High-performance computing cluster performances

Standard Performance Evaluation Corporation OpenMP (SPECOMP) is a well known HPC benchmark suite for multi-threaded applications running on multiple nodes. Each benchmark (for example, Swim) is listed along with the x axis.

For each benchmark, there are three pairs of comparisons: one for a 16-vCPU VM, one for a 32-vCPU VM, and one for a 64-way VM. Default-16 means performance for a 16-way VM with no vNUMA support and vNUMA-16 means the same 16-way VM, but with vNUMA enabled. 
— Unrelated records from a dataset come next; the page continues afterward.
(* ===== verification/Config.v ===== *)
(** * Configuration from the environment

    [config.py]: variables of the environment laid over the defaults of the
    project. The environment is what it is once [load_dotenv] has run, in its
    order; values are trees, so two sections of the defaults that are one
    object in memory are two here. *)

From Stdlib Require Import ZArith Lia Relations.
From S2P Require Import Prelude PyStr Json.

(** [value.isdigit() and str(int(value)) == value]; a number [int] refuses
    for its length raises. *)
Definition coerce_value (value : json) : res json :=
  match value with
  | JStr s =>
      if isdigit s then n ← int_of_str s; Ok (if String.eqb (str_of_Z n) s then JInt n else value)
      else Ok value
  | _ => Ok value
  end.

(** The dictionary as the call leaves it, and its outcome. *)
Fixpoint replace_rec (keys : list string) (finalDict : list (string * json)) (finalValue : json) : list (string * json) * res () :=
  match keys with
  | [] => (finalDict, Err (raise_exn IndexError "pop from empty list"))
  | key :: keys =>
      match keys with
      | [] =>
          match coerce_value finalValue with
          | Ok v => (dict_set key v finalDict, Ok ())
          | Err e => (finalDict, Err e)
          end
      | _ =>
          let d := match dict_get key finalDict with None => dict_set key (JObj []) finalDict | Some _ => finalDict end in
          match dict_get key d with
          | Some (JObj sub) => let '(sub, r) := replace_rec keys sub finalValue in (dict_set key (JObj sub) d, r)
          | _ => (d, Err (raise_exn ValueError ("Cannot descend into non-dict config key '" +:+ key +:+ "': it already holds a scalar value")))
          end
      end
  end.

Definition csv_strip (a : ascii) : bool := existsb (Ascii.eqb a) [" "; "013"; "010"; "009"; "092"]%char.

Definition parse_splitted_values (value : string) (separator : ascii) : list string :=
  List.filter (λ item, negb (String.eqb item "") && negb (startswith "#" item)) (map (strip_by csv_strip) (split separator value)).

Definition is_env (env : string) (config : list (string * json)) : bool :=
  match default (JStr "") (dict_get "environment" config) with JStr s => String.eqb env s | _ => false end.

Definition is_env_dev := is_env "dev".
Definition is_env_test := is_env "test".
Definition is_env_prod := is_env "prod".

(** A variable's path in the configuration. *)
Definition path_of (key : string) : list string := map lower (split "_"%char key).

(** [config_dict.get(keys[0], None) is None] *)
Definition has_section (keys : list string) (config : list (string * json)) : bool :=
  match keys with
  | [] => false
  | key :: _ => match dict_get key config with None | Some JNull => false | Some _ => true end
  end.

Definition new_value (split_value_keys : list string) (key value : string) : json :=
  if existsb (String.eqb key) split_value_keys then JList (map JStr (parse_splitted_values value ","%char)) else JStr value.

Section load.
Context {S : Type}.

Fixpoint load_env (environ : list (string * string)) (split_value_keys : list string) (config : list (string * json)) : prog S (list (string * json)) :=
  match environ with
  | [] => mret config
  | (key, value) :: environ =>
      if has_section (path_of key) config then
        let '(config, r) := replace_rec (path_of key) config (new_value split_value_keys key value) in
        match r with
        | Ok _ => load_env environ split_value_keys config
        | Err e =>
            if is_class ValueError e then
              _ ← out ("Ignoring env var " +:+ key +:+ ": " +:+ exn_msg e);
              load_env environ split_value_keys config
            else raise e
        end
      else load_env environ split_value_keys config
  end.

Definition load_config (environ : list (string * string)) (defaults : list (string * json)) (split_value_keys : list string) : prog S (list (string * json)) :=
  match dict_get "APP_ENV" environ with
  | None | Some EmptyString =>
      _ ← out "It seems that `.env` file is not loaded"; raise (system_exit (-1))
  | Some appEnv => load_env environ split_value_keys (dict_set "environment" (JStr appEnv) defaults)
  end.
End load.

(** ** Paths *)

(** The value at a path. *)
Fixpoint get_path (keys : list string) (v : json) : option json :=
  match keys with
  | [] => Some v
  | key :: keys => match v with JObj d => dict_get key d ≫= get_path keys | _ => None end
  end.

(** Neither path leads through the other. *)
Fixpoint apart (p q : list string) : bool :=
  match p, q with
  | a :: p, b :: q => if String.eqb a b then apart p q else true
  | _, _ => false
  end.

(** No value other than a section is in the way. *)
Fixpoint open_path (keys : list string) (d : list (string * json)) : bool :=
  match keys with
  | [] => false
  | key :: keys =>
      match keys with
      | [] => true
      | _ => match dict_get key d with None => true | Some (JObj sub) => open_path keys sub | Some _ => false end
      end
  end.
Ratio to Native, lower is better:

The chart shows run-times, so lower is better. We can see significant run-time drops in virtually all cases when moving from default to vNUMA. This is a hugely important feature for HPC users with a need for wide VMs. These charts show published performance results for a variety of life sciences workloads running on ESXi.

They show that these throughput-oriented applications run with generally under a 5% penalty when virtualized. More recent reports from customers indicate that this entire class of applications (throughput), which includes not just life sciences, but financial services, electronic design automation (EDA) chip designers, and digital content creation (movie rendering, and so on), run with well under a 5% performance degradation. Platform tuning, not application tuning, is required to achieve these results.

We have results reported by one of EDA (chip designer) customers who ran first a single instance of one of their EDA jobs on a bare-metal Linux node. They then ran the same Linux and the same job on ESXi and compared the results. They saw a 6% performance degradation. We believe this would be lower with additional platform tuning.

They then ran the second test with four instances of the application running in a single Linux instance versus four VMs running the same jobs. So, we have the same workload running in both cases. In this configuration, they discovered that the virtual jobs completed 2% sooner than the bare-metal jobs. 

HPCC performance ratios (lower is better):

This speedup usually results from a NUMA effect and an OS scheduling effect. The Linux instance must do resource balancing between the four job instances and it must also handle the NUMA issues related to this being a multi-socket system.

Virtualization will help us with the following advantages:

  • Each Linux instance must handle only one job
  • Because of the ESXi scheduler's NUMA awareness, each VM would be scheduled onto a socket so none of the Linux instances needs to suffer the potential inefficiencies of dealing with NUMA issues

We don't have to worry about multiple Linux instances and VMs consuming more memory: transparent page sharing (TPS) can mitigate this as the hypervisor will find common pages between VMs and share them where possible.